The legacy of world-renowned human rights lawyer and scholar, the late Professor Kevin Boyle, endures at NUI Galway with the launch of his personal archive on Friday, 28 November by the Attorney General, Máire Whelan, S.C. The archive contains a wealth of material and unique insights into the field of human rights, legal research and scholarship.

An international symposium, hosted by NUI Galway’s School of Law and the Irish Centre for Human Rights, will take place on the same day to celebrate Professor Boyle’s career, with Professor Sir Nigel Rodley, Chair of the United Nations Human Rights Committee, providing the keynote address.

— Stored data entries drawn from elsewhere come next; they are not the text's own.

Lemma adt_put_prop_appends s val : prop_ok (s, val) -> zlen val + 3 < 2 ^ 32 ->
  appends (adt_put_prop (s ++ [0]) val (zlen val)) (flat_prop (s, val)).
Proof.
  intros [Hs Hl] Hv out rest Hr. cbn [fst snd] in *. unfold kPropNameLength in *.
  rewrite zlen_flat_prop in Hr by done. cbn [snd] in Hr.
  pose proof (zlen_nonneg val). destruct (pad4_spec (zlen val)).
  unfold adt_put_prop. cbn [adt_mem adt_ptr]. rewrite str_copy_pad_appends by (done || lia).
  cbn [mbind option_bind]. set (nm := s ++ replicate _ 0).
  assert (zlen nm = 32) as Enm by (unfold nm; rewrite zlen_app, zlen_replicate; pose proof (zlen_nonneg s); lia).
  rewrite app_assoc. replace (zlen out + 32) with (zlen (out ++ nm)) by (rewrite zlen_app; lia).
  rewrite copy_into_here; [| by rewrite zlen_le_split | unfold zlen in *; rewrite length_drop; lia].
  cbn [mbind option_bind]. rewrite drop_drop, app_assoc.
  replace (Z.to_nat (zlen val)) with (length val) by (unfold zlen; lia).
  rewrite store_loop_appends.
  2:{ rewrite !zlen_app, zlen_le_split. unfold sizeof_dt_prop_hdr. lia. }
  2:{ intros k Hk. rewrite Z.add_0_l. by rewrite byte_at_elem, elem_at_nat. }
  2:{ rewrite length_drop. unfold zlen in *. lia. }
  cbn [mbind option_bind]. change (u32 (Z.lnot 3)) with (u32 (-4)). rewrite pad_mask by lia.
  replace (zlen val + pad4 (zlen val) - zlen val) with (pad4 (zlen val)) by lia.
  set (pad := replicate (Z.to_nat (pad4 (zlen val))) 0).
  assert (length pad = Z.to_nat (pad4 (zlen val))) as Ep by apply length_replicate.
  rewrite <- Ep. rewrite app_assoc, drop_drop, store_loop_appends.
  2:{ rewrite !zlen_app, zlen_le_split. unfold sizeof_dt_prop_hdr. lia. }
  2:{ intros k Hk. unfold pad. symmetry. apply lookup_replicate_2. lia. }
  2:{ rewrite length_drop. unfold zlen in *. lia. }
  cbn [mbind option_bind]. rewrite drop_drop.
  change (flat_prop (s, val)) with (s ++ replicate (Z.to_nat (32 - zlen s)) 0 ++ le_split 4 (zlen val) ++ val ++ pad).
  replace (s ++ replicate (Z.to_nat (32 - zlen s)) 0 ++ le_split 4 (zlen val) ++ val ++ pad)
    with (nm ++ le_split 4 (zlen val) ++ val ++ pad) by (unfold nm; by rewrite <- app_assoc).
  assert (zlen pad = pad4 (zlen val)) as Ezp by (unfold zlen at 1; lia).
  assert (length nm = 32%nat) as Eln by (unfold zlen in Enm; lia).
  f_equal. f_equal.
  - replace (32 + Z.to_nat 4 + length val + length pad)%nat
      with (length (nm ++ le_split 4 (zlen val) ++ val ++ pad))
      by (rewrite !length_app, length_le_split; lia).
    by rewrite <- !app_assoc.
  - rewrite !zlen_app, zlen_le_split. unfold sizeof_dt_prop_hdr. lia.
Qed.

(** ** The tree the shim builds *)

(** Read a flattening back; only used to name the prebuilt product node as a tree. *)
Fixpoint parse_props (n : nat) (bs : bytes) : list (bytes * bytes) * bytes :=
  match n with
  | O => ([], bs)
  | S n =>
      let len := le_combine (region bs 32 4) in
      let '(ps, rest) := parse_props n (drop (Z.to_nat (36 + len + pad4 len)) bs) in
      ((cstr_of (take 32 bs), region bs 36 len) :: ps, rest)
  end.

Definition product_node : dtnode :=
  DTNode (parse_props (Z.to_nat (le_combine (take 4 d22ap_product_node_blob)))
            (drop 8 d22ap_product_node_blob)).1 [].

Definition xzs_tree : dtnode :=
  DTNode [
    (lit "name", cs "device-tree");
    (lit "compatible", root_compat);
    (lit "model", cs "iPhone10,3");
    (lit "target-type", cs "D22");
    (lit "target-sub-type", cs "D22AP");
    (lit "manufacturer", cs "Apple Inc.");
    (lit "serial-number", cs "F2LV8000JCL8");
    (lit "#address-cells", le_split 4 2);
    (lit "#size-cells", le_split 4 2)]
  [
    DTNode [
      (lit "name", cs "chosen");
      (lit "debug-enabled", le_split 4 1);
      (lit "dram-base", le_split 8 0x80000000);
      (lit "dram-size", le_split 8 0x78000000);
      (lit "firmware-version", cs "xzs-bootshim-1.0");
      (lit "system-firmware-version", cs "xzs-bootshim-1.0");
      (lit "random-seed", random_seed);
      (lit "boot-manifest-hash", boot_manifest_hash);
      (lit "crypto-hash-method", cs "sha2-384");
      (lit "display-scale", le_split 4 3);
      (lit "unique-chip-id", le_split 8 0x585a534b45594101);
      (lit "chip-id", le_split 4 0x8015);
      (lit "mac-address-wifi0", wifi_mac);
      (lit "mac-address-bluetooth0", bt_mac);
      (lit "mlb-serial-number", cs "C0274010000JCL800");
      (lit "certificate-production-status", le_split 4 0);
      (lit "effective-production-status-ap", le_split 4 0);
      (lit "certificate-security-mode", le_split 4 1);
      (lit "effective-security-mode-sep", le_split 4 1)]
    [
      DTNode [
        (lit "name", cs "memory-map");
        (lit "RAMDisk", ramdisk_range);
        (lit "Display-FrameBuffer", fb_range)]
      [];
      DTNode [
        (lit "name", cs "asmb");
        (lit "lp-sip0", le_split 8 0x6f);
        (lit "lp-sip1", le_split 4 1)]
      []
    ];
    DTNode [
      (lit "name", cs "defaults");
      (lit "serial-device", le_split 4 0x10);
      (lit "no-effaceable-storage", le_split 4 1)]
    [];
    DTNode [
      (lit "name", cs "cpus")]
    [
      DTNode [
        (lit "name", cs "cpu0");
        (lit "state", cs "running");
        (lit "reg", le_split 4 0);
        (lit "timebase-frequency", le_split 4 19200000);
        (lit "bus-frequency", le_split 4 100000000);
        (lit "clock-frequency", le_split 4 2150000000);
        (lit "memory-frequency", le_split 4 1866000000)]
      [];
      DTNode [
        (lit "name", cs "cpu1");
        (lit "state", cs "stopped");
        (lit "reg", le_split 4 1);
        (lit "timebase-frequency", le_split 4 19200000);
        (lit "bus-frequency", le_split 4 100000000);
        (lit "clock-frequency", le_split 4 2150000000);
        (lit "memory-frequency", le_split 4 1866000000)]
      [];
      DTNode [
        (lit "name", cs "cpu2");
        (lit "state", cs "stopped");
        (lit "reg", le_split 4 0x100);
        (lit "timebase-frequency", le_split 4 19200000);
        (lit "bus-frequency", le_split 4 100000000);
        (lit "clock-frequency", le_split 4 2150000000);
        (lit "memory-frequency", le_split 4 1866000000)]
      [];
      DTNode [
        (lit "name", cs "cpu3");
        (lit "state", cs "stopped");
        (lit "reg", le_split 4 0x101);
        (lit "timebase-frequency", le_split 4 19200000);
        (lit "bus-frequency", le_split 4 100000000);
        (lit "clock-frequency", le_split 4 2150000000);
        (lit "memory-frequency", le_split 4 1866000000)]
      []
    ];
    DTNode [
      (lit "name", cs "arm-io");
      (lit "device_type", cs "arm-io");
      (lit "ranges", concat (le_split 8 <$> ranges))]
    [
      DTNode [
        (lit "name", cs "uart");
        (lit "device_type", cs "serial");
        (lit "compatible", cs "qcom,msm-uartdm");
        (lit "AAPL,phandle", le_split 4 0x10);
        (lit "reg", concat (le_split 8 <$> uart_reg))]
      [];
      DTNode [
        (lit "name", cs "gic");
        (lit "device_type", cs "interrupt-controller");
        (lit "interrupt-controller", cs "master");
        (lit "reg", concat (le_split 8 <$> gic_reg))]
      [];
      DTNode [
        (lit "name", cs "timer");
        (lit "device_type", cs "timer");
        (lit "reg", concat (le_split 8 <$> timer_reg))]
      [];
      DTNode [
        (lit "name", cs "wdt");
        (lit "no-pmu", le_split 4 1)]
      [];
      DTNode [
        (lit "name", cs "disp0");
        (lit "device_type", cs "display-subsystem");
        (lit "compatible", cs "xzs,display");
        (lit "canvas-width", le_split 4 1125);
        (lit "canvas-height", le_split 4 2436)]
      [];
      DTNode [
        (lit "name", cs "sgx");
        (lit "device_type", cs "sgx");
        (lit "compatible", cs "xzs,gpu");
        (lit "gpu-chip-id", le_split 4 0x05030002);
        (lit "gmem-size", le_split 4 0x00100000)]
      [];
      DTNode [
        (lit "name", cs "m2scaler");
        (lit "device_type", cs "m2scaler");
        (lit "compatible", cs "xzs,m2scaler")]
      []
    ];
    DTNode [
      (lit "name", cs "buttons");
      (lit "button-names", button_names);
      (lit "home-button-type", le_split 4 2);
      (lit "opposed-power-vol-buttons", le_split 4 1)]
    [];
    product_node
  ].

#[global] Instance prop_ok_dec p : Decision (prop_ok p).
Proof. unfold prop_ok, cstr. apply _. Defined.

Lemma appends_eq m x y : appends m x -> x = y -> appends m y.
Proof. by intros ? <-. Qed.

Professor Boyle, who came originally from Newry, began his career at Queen’s University Belfast where he was deeply engaged in the civil rights movement. In the late 1970s he joined NUI Galway where he co-founded the Irish Centre for Human Rights with Denny Driscoll in 1980.

In the early 1980s he was involved with Amnesty International, Ireland, which saw him compile research and observations on trips to countries like Gambia and South Africa - where Boyle compiled key reports on the effect on the 'pass law' system and of the wider apartheid regime.

“The legacy which Kevin Boyle has left our University is one of which we are proud and which reverberates to this day”, said Dr Jim Browne, President of NUI Galway. “Our internationally recognised expertise in international human rights law embeds NUI Galway in a global movement seeking to change the world for the better. This we owe in huge part to Kevin, who pioneered scholarship in this area, founded our centre for human rights and for over four decades pushed for change for human rights for all. His archive is a permanent reminder of this legacy and one with which we are delighted to be associated.”

Professor Boyle appeared frequently before the European Court of Human Rights, winning important cases that dealt with a broad range of issues, including freedom of expression, discrimination on the basis of sexual orientation, and torture.

Comprising of over one hundred boxes of manuscripts and printed books, the Boyle archive is a documented record of the varied and rich contribution made by the activist and scholar to international human rights. The archive, kindly donated by the Boyle family since Kevin’s untimely passing in 2010, has now been catalogued by the University’s James Hardiman Library, and represents a major resource for the study and teaching of human rights.

The library at NUI Galway holds a unique collection of more than 350 literary, theatrical, political and historical archives, dating from 1485 to the present. John Cox, University Librarian, NUI Galway, explains the significance of the Boyle archive: “The sheer breadth of subject matter, as well as the vast amounts of personal correspondence, allow for new insights and understandings of Kevin Boyle’s contributions to the discipline of human rights and the practice of law. It is an honour for the Library to be entrusted with this archive, one which illustrates the far reaching effect Kevin Boyle’s work had on individual people’s lives. Now and into the future, the archive will serve as a valuable resource to researchers in the field.”